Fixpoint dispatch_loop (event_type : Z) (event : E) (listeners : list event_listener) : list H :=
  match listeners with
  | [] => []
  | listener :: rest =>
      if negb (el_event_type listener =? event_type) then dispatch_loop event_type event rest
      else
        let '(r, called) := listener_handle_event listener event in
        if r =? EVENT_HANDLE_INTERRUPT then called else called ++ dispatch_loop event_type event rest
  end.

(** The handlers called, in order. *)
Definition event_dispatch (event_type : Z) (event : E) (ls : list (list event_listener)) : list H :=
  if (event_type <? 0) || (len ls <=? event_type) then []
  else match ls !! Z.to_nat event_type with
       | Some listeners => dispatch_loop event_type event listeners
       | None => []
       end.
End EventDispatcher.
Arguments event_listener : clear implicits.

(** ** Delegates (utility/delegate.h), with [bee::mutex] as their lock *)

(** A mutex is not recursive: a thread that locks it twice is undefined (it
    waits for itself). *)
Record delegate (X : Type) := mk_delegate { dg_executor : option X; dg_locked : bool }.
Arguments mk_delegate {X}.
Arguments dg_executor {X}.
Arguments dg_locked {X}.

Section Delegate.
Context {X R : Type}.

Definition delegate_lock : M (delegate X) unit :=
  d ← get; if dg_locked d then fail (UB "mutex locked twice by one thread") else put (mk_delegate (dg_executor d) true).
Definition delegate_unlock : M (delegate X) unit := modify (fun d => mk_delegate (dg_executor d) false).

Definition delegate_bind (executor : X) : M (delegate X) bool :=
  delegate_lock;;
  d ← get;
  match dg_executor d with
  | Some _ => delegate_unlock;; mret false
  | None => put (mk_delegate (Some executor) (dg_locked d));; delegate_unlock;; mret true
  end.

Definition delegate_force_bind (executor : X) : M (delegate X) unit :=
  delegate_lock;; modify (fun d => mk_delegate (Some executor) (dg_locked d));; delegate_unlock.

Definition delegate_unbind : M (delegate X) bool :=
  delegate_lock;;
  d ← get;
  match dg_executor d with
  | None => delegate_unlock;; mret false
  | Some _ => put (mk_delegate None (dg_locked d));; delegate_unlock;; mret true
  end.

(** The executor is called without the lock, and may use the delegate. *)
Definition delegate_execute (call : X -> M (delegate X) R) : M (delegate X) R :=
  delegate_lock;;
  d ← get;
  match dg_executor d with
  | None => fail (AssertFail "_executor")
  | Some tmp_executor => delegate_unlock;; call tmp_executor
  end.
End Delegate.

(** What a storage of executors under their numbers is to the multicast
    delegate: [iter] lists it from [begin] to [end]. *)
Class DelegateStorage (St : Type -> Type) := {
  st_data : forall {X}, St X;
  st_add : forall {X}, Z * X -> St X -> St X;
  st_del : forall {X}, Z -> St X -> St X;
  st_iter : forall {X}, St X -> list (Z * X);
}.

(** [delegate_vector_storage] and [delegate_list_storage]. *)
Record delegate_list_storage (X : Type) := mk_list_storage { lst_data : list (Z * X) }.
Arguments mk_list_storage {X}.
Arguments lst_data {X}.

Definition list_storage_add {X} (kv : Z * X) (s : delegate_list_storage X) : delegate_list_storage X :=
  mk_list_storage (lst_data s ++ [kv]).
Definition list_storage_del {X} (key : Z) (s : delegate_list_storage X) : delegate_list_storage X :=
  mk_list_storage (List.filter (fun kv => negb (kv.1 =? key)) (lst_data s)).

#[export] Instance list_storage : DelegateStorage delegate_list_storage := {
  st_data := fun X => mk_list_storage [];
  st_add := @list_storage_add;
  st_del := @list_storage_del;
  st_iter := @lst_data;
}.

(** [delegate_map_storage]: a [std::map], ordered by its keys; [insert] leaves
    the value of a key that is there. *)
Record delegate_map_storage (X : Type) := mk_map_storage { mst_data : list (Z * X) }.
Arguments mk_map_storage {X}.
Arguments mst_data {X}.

- - - - - - -

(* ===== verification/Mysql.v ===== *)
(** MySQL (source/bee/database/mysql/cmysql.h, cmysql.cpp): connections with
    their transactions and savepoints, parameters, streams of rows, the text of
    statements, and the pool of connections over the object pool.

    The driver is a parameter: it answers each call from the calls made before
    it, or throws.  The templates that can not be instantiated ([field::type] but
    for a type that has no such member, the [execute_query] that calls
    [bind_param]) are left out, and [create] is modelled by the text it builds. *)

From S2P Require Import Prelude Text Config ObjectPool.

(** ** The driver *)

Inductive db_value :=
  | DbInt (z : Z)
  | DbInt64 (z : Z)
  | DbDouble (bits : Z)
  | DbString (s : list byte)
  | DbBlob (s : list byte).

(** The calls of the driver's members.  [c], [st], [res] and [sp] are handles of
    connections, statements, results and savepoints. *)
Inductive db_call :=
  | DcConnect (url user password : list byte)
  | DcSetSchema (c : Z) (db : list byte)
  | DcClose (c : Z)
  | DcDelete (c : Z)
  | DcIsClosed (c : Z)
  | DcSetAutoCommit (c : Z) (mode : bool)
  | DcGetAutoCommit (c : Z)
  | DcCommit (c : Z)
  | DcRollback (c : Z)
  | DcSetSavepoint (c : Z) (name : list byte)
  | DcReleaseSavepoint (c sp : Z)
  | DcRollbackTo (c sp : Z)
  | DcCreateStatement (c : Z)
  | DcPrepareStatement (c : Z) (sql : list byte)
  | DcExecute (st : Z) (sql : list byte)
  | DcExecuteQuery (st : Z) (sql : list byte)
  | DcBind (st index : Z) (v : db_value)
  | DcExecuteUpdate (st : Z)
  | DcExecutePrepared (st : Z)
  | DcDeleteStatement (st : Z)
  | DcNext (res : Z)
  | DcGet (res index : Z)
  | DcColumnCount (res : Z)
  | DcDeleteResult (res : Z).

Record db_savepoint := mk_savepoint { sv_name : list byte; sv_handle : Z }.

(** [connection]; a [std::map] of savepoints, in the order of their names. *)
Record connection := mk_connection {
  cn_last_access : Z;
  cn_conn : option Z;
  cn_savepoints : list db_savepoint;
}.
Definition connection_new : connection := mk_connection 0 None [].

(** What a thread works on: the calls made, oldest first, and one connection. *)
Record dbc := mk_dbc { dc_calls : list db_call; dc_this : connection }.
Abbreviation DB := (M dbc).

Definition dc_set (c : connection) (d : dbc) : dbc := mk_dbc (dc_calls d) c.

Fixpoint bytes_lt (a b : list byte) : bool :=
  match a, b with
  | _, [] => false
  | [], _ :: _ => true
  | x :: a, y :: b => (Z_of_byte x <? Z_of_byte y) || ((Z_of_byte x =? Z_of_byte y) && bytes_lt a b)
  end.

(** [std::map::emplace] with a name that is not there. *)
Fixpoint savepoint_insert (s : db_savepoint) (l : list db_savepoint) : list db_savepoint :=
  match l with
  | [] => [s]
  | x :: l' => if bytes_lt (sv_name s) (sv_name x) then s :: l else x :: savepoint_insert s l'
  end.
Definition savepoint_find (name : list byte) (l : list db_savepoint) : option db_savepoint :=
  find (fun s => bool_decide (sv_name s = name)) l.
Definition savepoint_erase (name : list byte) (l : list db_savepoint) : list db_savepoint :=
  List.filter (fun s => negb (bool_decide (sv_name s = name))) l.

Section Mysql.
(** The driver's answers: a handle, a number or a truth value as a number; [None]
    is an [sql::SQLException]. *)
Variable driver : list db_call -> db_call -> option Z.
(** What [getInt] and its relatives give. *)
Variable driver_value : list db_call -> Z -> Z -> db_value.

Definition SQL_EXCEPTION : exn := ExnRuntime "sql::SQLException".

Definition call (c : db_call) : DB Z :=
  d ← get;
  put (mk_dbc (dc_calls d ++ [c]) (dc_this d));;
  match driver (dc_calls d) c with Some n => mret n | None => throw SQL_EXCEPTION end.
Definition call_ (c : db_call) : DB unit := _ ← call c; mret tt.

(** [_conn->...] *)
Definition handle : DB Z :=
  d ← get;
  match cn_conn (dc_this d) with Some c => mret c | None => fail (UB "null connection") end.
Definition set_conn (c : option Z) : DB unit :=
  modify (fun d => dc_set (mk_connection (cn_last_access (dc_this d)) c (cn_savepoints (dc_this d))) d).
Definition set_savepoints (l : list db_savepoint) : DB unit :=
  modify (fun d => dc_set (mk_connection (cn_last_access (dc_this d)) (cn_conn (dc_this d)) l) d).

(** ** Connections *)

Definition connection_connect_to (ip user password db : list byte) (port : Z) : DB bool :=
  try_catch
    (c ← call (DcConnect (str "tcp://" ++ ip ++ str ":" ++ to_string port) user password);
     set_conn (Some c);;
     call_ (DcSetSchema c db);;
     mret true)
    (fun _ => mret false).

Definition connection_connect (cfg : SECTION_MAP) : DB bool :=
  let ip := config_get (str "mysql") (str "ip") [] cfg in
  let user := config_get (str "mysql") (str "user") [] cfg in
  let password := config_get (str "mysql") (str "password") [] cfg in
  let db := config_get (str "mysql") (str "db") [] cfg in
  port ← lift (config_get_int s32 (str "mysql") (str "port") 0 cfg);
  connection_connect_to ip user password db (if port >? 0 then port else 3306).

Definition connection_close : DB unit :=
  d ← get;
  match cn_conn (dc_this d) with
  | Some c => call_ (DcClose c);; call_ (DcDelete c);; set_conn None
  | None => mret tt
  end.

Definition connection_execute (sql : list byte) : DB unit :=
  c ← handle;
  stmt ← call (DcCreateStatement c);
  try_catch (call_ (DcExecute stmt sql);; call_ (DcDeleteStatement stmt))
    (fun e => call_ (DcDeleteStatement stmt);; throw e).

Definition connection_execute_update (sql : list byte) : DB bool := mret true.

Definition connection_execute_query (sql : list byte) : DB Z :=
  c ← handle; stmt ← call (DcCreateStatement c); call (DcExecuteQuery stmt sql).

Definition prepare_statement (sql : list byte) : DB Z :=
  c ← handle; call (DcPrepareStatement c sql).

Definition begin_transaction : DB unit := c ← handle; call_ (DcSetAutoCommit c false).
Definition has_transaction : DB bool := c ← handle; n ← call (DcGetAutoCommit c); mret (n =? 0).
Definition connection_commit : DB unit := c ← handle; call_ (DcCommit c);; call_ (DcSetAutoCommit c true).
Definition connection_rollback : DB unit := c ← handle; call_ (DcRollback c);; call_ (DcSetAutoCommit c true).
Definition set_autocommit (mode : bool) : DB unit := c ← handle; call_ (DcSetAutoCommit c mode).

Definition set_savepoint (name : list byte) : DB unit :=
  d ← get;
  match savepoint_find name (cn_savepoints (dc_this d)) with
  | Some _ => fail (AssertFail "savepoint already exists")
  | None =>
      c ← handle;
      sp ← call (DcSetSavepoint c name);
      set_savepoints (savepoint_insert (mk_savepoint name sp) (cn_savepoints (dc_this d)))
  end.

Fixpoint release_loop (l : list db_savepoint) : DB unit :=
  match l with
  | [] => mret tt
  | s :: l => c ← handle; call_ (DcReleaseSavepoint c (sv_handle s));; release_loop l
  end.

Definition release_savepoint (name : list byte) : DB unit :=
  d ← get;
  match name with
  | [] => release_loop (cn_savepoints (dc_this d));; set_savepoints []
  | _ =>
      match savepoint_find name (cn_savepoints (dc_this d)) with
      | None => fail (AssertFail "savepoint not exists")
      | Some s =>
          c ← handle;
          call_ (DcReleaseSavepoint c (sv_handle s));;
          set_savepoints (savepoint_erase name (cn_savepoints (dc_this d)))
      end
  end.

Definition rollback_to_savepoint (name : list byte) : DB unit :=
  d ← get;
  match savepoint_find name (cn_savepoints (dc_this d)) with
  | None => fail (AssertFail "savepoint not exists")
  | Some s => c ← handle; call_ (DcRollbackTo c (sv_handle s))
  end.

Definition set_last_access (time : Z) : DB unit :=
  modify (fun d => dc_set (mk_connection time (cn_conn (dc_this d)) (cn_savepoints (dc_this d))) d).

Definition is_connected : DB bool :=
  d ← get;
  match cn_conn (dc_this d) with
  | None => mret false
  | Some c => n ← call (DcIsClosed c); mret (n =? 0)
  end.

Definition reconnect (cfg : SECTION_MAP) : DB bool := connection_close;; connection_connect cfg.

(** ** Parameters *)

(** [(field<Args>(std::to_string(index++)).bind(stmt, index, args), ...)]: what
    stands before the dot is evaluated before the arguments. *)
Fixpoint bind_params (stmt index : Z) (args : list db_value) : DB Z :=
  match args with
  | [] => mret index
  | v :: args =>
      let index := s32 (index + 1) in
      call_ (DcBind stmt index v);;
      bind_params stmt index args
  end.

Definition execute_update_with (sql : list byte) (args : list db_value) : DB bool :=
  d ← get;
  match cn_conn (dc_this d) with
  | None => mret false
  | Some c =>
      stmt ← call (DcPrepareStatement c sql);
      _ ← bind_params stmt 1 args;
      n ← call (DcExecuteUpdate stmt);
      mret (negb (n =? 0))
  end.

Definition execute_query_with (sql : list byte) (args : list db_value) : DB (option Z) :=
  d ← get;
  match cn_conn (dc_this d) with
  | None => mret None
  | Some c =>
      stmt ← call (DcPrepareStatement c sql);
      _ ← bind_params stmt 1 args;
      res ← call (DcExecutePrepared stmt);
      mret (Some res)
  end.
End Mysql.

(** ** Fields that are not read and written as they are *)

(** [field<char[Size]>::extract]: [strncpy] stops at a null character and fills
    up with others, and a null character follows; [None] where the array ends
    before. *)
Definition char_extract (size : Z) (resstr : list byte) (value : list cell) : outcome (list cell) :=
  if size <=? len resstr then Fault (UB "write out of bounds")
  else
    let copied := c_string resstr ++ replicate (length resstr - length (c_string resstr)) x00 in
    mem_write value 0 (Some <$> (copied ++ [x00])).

- - - - - - -

◆ Work task ◆
Lines to set down from above: the line with "Definition call (c", the line with "match driver (dc_calls", and every line between, each exactly as written.

◆ Response to the exercise ◆
Definition call (c : db_call) : DB Z :=
  d ← get;
  put (mk_dbc (dc_calls d ++ [c]) (dc_this d));;
  match driver (dc_calls d) c with Some n => mret n | None => throw SQL_EXCEPTION end.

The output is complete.